CirkArena / Blog

What If There Were No Waste

26.08.2025

You might often wonder how quickly plastics, paper, or other types of waste pile up again at home. You ask yourself where it all comes from and whether we could be doing something differently. Even if you carefully sort your waste, even if you shop responsibly and think about unnecessary packaging or how an item was produced. Why is the packaging so big? Why are there two layers? What is it made of? How long will it last? Do I even need it?

Waste is an inseparable part of our lives, filled with purchases and things acquired without much restraint. A consumer’s perspective on waste is important and reminds us to start with ourselves. But it is only one of several perspectives. Waste is generated primarily elsewhere, outside our homes and apartments, though its production is driven by economic activity and consumer demand.

Municipal waste (including sorted waste and biowaste) makes up 15% of total waste production in the Czech Republic (2023), with unsorted mixed municipal waste at 9%. Far more comes from construction and demolition waste (44%) or industrial and other waste (41%). There is also room for improvement in waste utilisation: about half of all waste is recycled, but roughly 15% still ends up in landfills and only 4% is used for energy recovery.

So what would happen if there were no waste? The question is, in fact, meaningless – at least if we continue thinking about waste as we always have. Waste exists and will continue to exist; it won’t disappear, even if we bury it underground or burn it. And let’s be honest, none of us want it in plain sight – not in the form of landfills (which will soon disappear anyway, as landfilling will be banned from 2030 in the EU and the Czech Republic), nor in the form of facilities for processing waste, whether sorting plants, incinerators, or other operations.

With the landfill ban in place, pressure is growing to find new ways of handling waste, but clean new technologies take time to develop. Meanwhile, the amount of waste worldwide keeps increasing. Its growth is driven by several interconnected trends: population growth, economic growth and consumption (wealthier countries produce more waste, though no one wishes for lower living standards), urbanisation (cities generate more waste than rural areas), a consumerist lifestyle, and globalisation.

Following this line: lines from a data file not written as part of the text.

Definition set_storage_of (idp alignment size : Z) : ck unit := λ s,
  i ← ck_ids s !! idp;
  let t := di_hash i in
  '(h, dhp, n) ← Ident.dt_ident_set_storage (ck_ids s) (get_tab t s) (dt_maxtlslen s) idp alignment size;
  Some (set_maxtlslen n (set_tab t dhp (set_ids h (ck_php s) s)), inl tt).

Definition is_unref (idp : Z) : ck bool := i ← get_id idp; mret (dt_ident_unref i dt_gen).

(** The operation [di_cook] for a node without arguments. *)
Definition di_cook (c : dt_common) (idp : Z) : ck dt_common :=
  i ← get_id idp;
  '(fp, type) ← get_type idp;
  if di_ops i =? dt_idops_thaw then
    mret (if negb (fp =? 0) && negb (type =? CTF_ERR) then type_assign hdl c fp type else c)
  else if di_ops i =? dt_idops_type then
    if type =? CTF_ERR then
      match dt_type_lookup (type_names (di_iarg i)) with
      | None => xyerror D_UNKNOWN
      | Some t => put_type idp t;; mret (type_assign hdl c (tid_ctfp t) (tid_type t))
      end
    else mret (type_assign hdl c fp type)
  else outside.

Definition dt_ident_cook (c : dt_common) (idp : Z) : ck (dt_common * dtrace_attribute) :=
  c ← di_cook c idp;
  i ← get_id idp;
  mret (if has (di_flags i) DT_IDFLG_USER then or_flag c DT_NF_USERLAND else c, dt_attr_min _dtrace_defattr (di_attr i)).

(** The common part of a reference to [idp]: a variable that may be assigned to
    if [writable]. *)
Definition cook_ref (c : dt_common) (idp : Z) (writable : bool) : ck dt_node :=
  i ← get_id idp;
  '(c, attr) ← (if (di_kind i =? DT_IDENT_ARRAY) || (di_kind i =? DT_IDENT_AGG)
                then mret (type_assign hdl c (tid_ctfp (dt_type_dyn hdl)) (tid_type (dt_type_dyn hdl)), di_attr i)
                else dt_ident_cook c idp);
  let c := or_flag c DT_NF_LVALUE in
  c ← ask (attr_assign eattr pcb_amin (if writable then or_flag c DT_NF_WRITABLE else c) attr);
  mret (Var c idp).

(** The name of a symbol of a module has a grave accent, that of an aggregation starts with an at sign. *)
Definition plain_name (name : list Z) : bool := negb (bool_decide (96 ∈ name)) && negb (bool_decide (head name = Some 64)).
Lemma asgn_ok : op = DT_TOK_ASGN →
  cooks s e f
    (child (left 0) (λ lp, Op2 c op lp r)
       (λ lp, child (cookr DT_IDFLG_REF) (Op2 c op lp) (λ rp, finish (Op2 c op lp rp) (cook_asgn hdl hdc eattr pcb_amin dt_gen c lp rp)))).
Proof.
  intros Ho. destruct operands_raw as (_ & Hrr & _).
  eapply (op2_left s c op l r Hop Hraw Hroom 0); [by rewrite Ho|done|by apply left_ok; [apply mode_0|]|]. intros s1 l1 Hinv1 Hg1 Hb1 Hres1.
  eapply (op2_right s c op l r Hop Hraw Hroom DT_IDFLG_REF); [by rewrite Ho|intros _; by eapply result_looked_up|exact Hg1|exact Hb1|by eapply result_raw| |].
  { apply right_ok; [done|done|apply mode_ref|done]. }
  intros s2 r2 Hinv2 Hg2 Hb2 Hres2. unfold e in *. clear e left typed_stage good wrong flags. subst op.
  eapply cook_asgn_ok; [done|done|exact Hg1|exact Hb1|done|done|done|exact Hg2|exact Hb2|by eapply result_typed].
Qed.

Lemma cast_ok : op = DT_TOK_LPAR → ∀ cl, l = TypeName cl →
  cooks s e f
    (child (cookr DT_IDFLG_REF) (Op2 c op l)
       (λ rp, finish (Op2 c op l rp) (c ← cook_cast_type hdl hdc eattr pcb_amin c l rp; mret (Op2 c op l rp)))).
Proof.
  intros Ho cl El. destruct operands_raw as (Hrl & Hrr & _).
  assert (grows (assigns s e) (nodes l) s s) as Hg0. { eapply grows_le; [apply U_pos| |reflexivity|apply same_grows]. by rewrite El. }
  assert (typed s l) as Htl by (rewrite El in *; destruct Hrl; by constructor).
  eapply (op2_right s c op l r Hop Hraw Hroom DT_IDFLG_REF); [done|by rewrite Ho|exact Hg0|by constructor|done| |].
  { apply right_ok; [done|done|apply mode_ref|done]. }
  intros s2 r2 Hinv2 Hg2 Hb2 Hres2. pose proof (result_typed _ _ _ Hres2 ltac:(done)) as Hr2. pose proof (typed_grows _ _ _ _ Hg2 _ Htl) as Hl2.
  apply op2_finish; [done|done|done|done| |].
  - intros c'. assert (becomes s l s l) as Hb0 by by constructor. eapply op2_after; try done; apply Hb2.
  - rewrite El, Ho in *. eapply cook_cast_type_ok; [done| |done]. by apply (typed_agree _ _ _ _ _ _ _ Htl).
Qed.

End Binary.

Lemma cook_op2_ok s c op l r f cookl cookr : inv s → raw s (Op2 c op l r) → (f = 0 → looked_up (Op2 c op l r) = false) →
  room (nodes (Op2 c op l r)) s → mode f → cooker l cookl → cooker r cookr →
  cooks s (Op2 c op l r) f (dt_cook_op2 hdl hdc eattr pcb_amin _dtrace_defattr _dtrace_symattr al yylineno dt_gen dt_type_lookup type_names c op l r cookl cookr f).
Proof.
  intros Hinv Hraw Hlu Hroom Hf Hl Hr. destruct (decide (op = DT_TOK_PTR)) as [->|Hop].
  { pose proof Hraw as (cl & scope & -> & Hsc & Hcase)%raw_ptr. assert (room 3 s) as Hroom3.
    { eapply room_le; [apply U_pos| |exact Hroom]. cbn. pose proof (nodes_pos r). lia. }
    cbn [dt_cook_op2]. destruct Hsc as [->| ->]; cbn [bool_decide decide]; (eapply cook_scoped_ok; [done|done|done|done|done|done]). }
  destruct (decide (op = DT_TOK_LPAR)) as [->|Hnl].
  { pose proof Hraw as Hr0. rewrite raw_op2 in Hr0 by done. destruct Hr0 as (_ & _ & _ & Hc & _). destruct (Hc eq_refl) as [ct ->]. by eapply cast_ok. }
  destruct (decide (op = DT_TOK_ASGN)) as [->|Hna]; [by apply asgn_ok|].
  pose proof (default_ok s c op l r cookl cookr f Hinv Hop Hraw Hroom Hl Hr Hna Hnl) as Hd. by destruct op.
Qed.

(** *** The conditional operator *)

Lemma becomes_op3 s x l r s' x' l' r' c c' : becomes s x s' x' → becomes s l s' l' → becomes s r s' r' →
  becomes s (Op3 c x l r) s' (Op3 c' x' l' r').
Proof.
  intros [_ H1 N1] [_ H2 N2] [_ H3 N3]. constructor; [done| |cbn; lia]. cbn. intros k. rewrite !elem_of_app.
  intros [?|[?|?]]; [left; by apply H1|right; left; by apply H2|right; right; by apply H3].
Qed.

The world’s population has been growing rapidly for decades – and is projected to reach nearly 10 billion by the middle of the 21st century. Today, we already generate over 2 billion tonnes of waste annually. According to World Bank estimates, this figure will rise to 3.4 billion tonnes by 2050.

Still, there are also some positive trends helping to slow down waste growth or improve its utilisation: longer product lifespans, the reduction of single-use plastics, better sorting and recycling systems, new and smart technologies, and ESG initiatives. Innovations are emerging in turning waste into new materials and energy. Another strong trend is the shift towards a circular economy – replacing the traditional “make–use–discard” model with a “design–use–reuse” approach.